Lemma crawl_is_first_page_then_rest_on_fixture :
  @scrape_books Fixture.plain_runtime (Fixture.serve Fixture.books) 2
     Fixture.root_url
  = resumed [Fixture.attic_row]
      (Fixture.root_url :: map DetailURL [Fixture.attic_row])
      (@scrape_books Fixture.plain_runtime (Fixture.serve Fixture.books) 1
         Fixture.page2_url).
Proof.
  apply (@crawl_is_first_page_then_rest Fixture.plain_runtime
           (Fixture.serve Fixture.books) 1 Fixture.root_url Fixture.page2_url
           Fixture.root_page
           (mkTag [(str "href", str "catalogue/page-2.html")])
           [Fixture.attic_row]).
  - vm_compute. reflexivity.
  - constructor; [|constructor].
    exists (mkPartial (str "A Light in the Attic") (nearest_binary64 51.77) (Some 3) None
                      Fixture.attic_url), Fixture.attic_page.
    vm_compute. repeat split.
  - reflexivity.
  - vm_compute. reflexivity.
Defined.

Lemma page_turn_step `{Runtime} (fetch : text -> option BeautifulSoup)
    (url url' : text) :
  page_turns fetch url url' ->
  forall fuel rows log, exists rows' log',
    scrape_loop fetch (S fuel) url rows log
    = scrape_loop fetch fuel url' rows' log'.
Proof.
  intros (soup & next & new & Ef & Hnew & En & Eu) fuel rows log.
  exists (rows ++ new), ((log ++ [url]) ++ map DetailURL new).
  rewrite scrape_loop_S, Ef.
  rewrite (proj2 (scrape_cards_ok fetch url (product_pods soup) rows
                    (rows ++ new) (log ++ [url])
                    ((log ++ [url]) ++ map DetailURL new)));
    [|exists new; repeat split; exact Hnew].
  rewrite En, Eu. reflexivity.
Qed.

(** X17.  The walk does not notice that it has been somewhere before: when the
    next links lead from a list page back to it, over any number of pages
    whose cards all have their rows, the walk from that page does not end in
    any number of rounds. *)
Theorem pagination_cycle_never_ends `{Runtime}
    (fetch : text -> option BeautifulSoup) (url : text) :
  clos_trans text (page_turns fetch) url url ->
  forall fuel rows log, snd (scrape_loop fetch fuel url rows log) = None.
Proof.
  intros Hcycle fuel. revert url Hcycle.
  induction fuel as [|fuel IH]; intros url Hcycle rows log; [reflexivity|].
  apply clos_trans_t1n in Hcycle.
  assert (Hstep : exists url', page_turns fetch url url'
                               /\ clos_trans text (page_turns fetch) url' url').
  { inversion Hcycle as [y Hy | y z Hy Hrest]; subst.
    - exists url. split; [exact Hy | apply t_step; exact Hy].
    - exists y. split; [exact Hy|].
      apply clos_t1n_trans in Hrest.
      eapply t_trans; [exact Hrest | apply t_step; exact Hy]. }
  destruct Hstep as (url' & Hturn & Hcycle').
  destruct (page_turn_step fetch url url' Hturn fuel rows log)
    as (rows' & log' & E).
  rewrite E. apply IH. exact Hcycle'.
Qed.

---*---

» **REQUIRED WORK**
Look above for the line with "[|exists new; repeat split; exact Hnew]." and the line with "next links lead", and reproduce exactly those two lines plus every line between, nothing more.

» **OUTPUT OF THE TASK**
    [|exists new; repeat split; exact Hnew].
  rewrite En, Eu. reflexivity.
Qed.

(** X17.  The walk does not notice that it has been somewhere before: when the
    next links lead from a list page back to it, over any number of pages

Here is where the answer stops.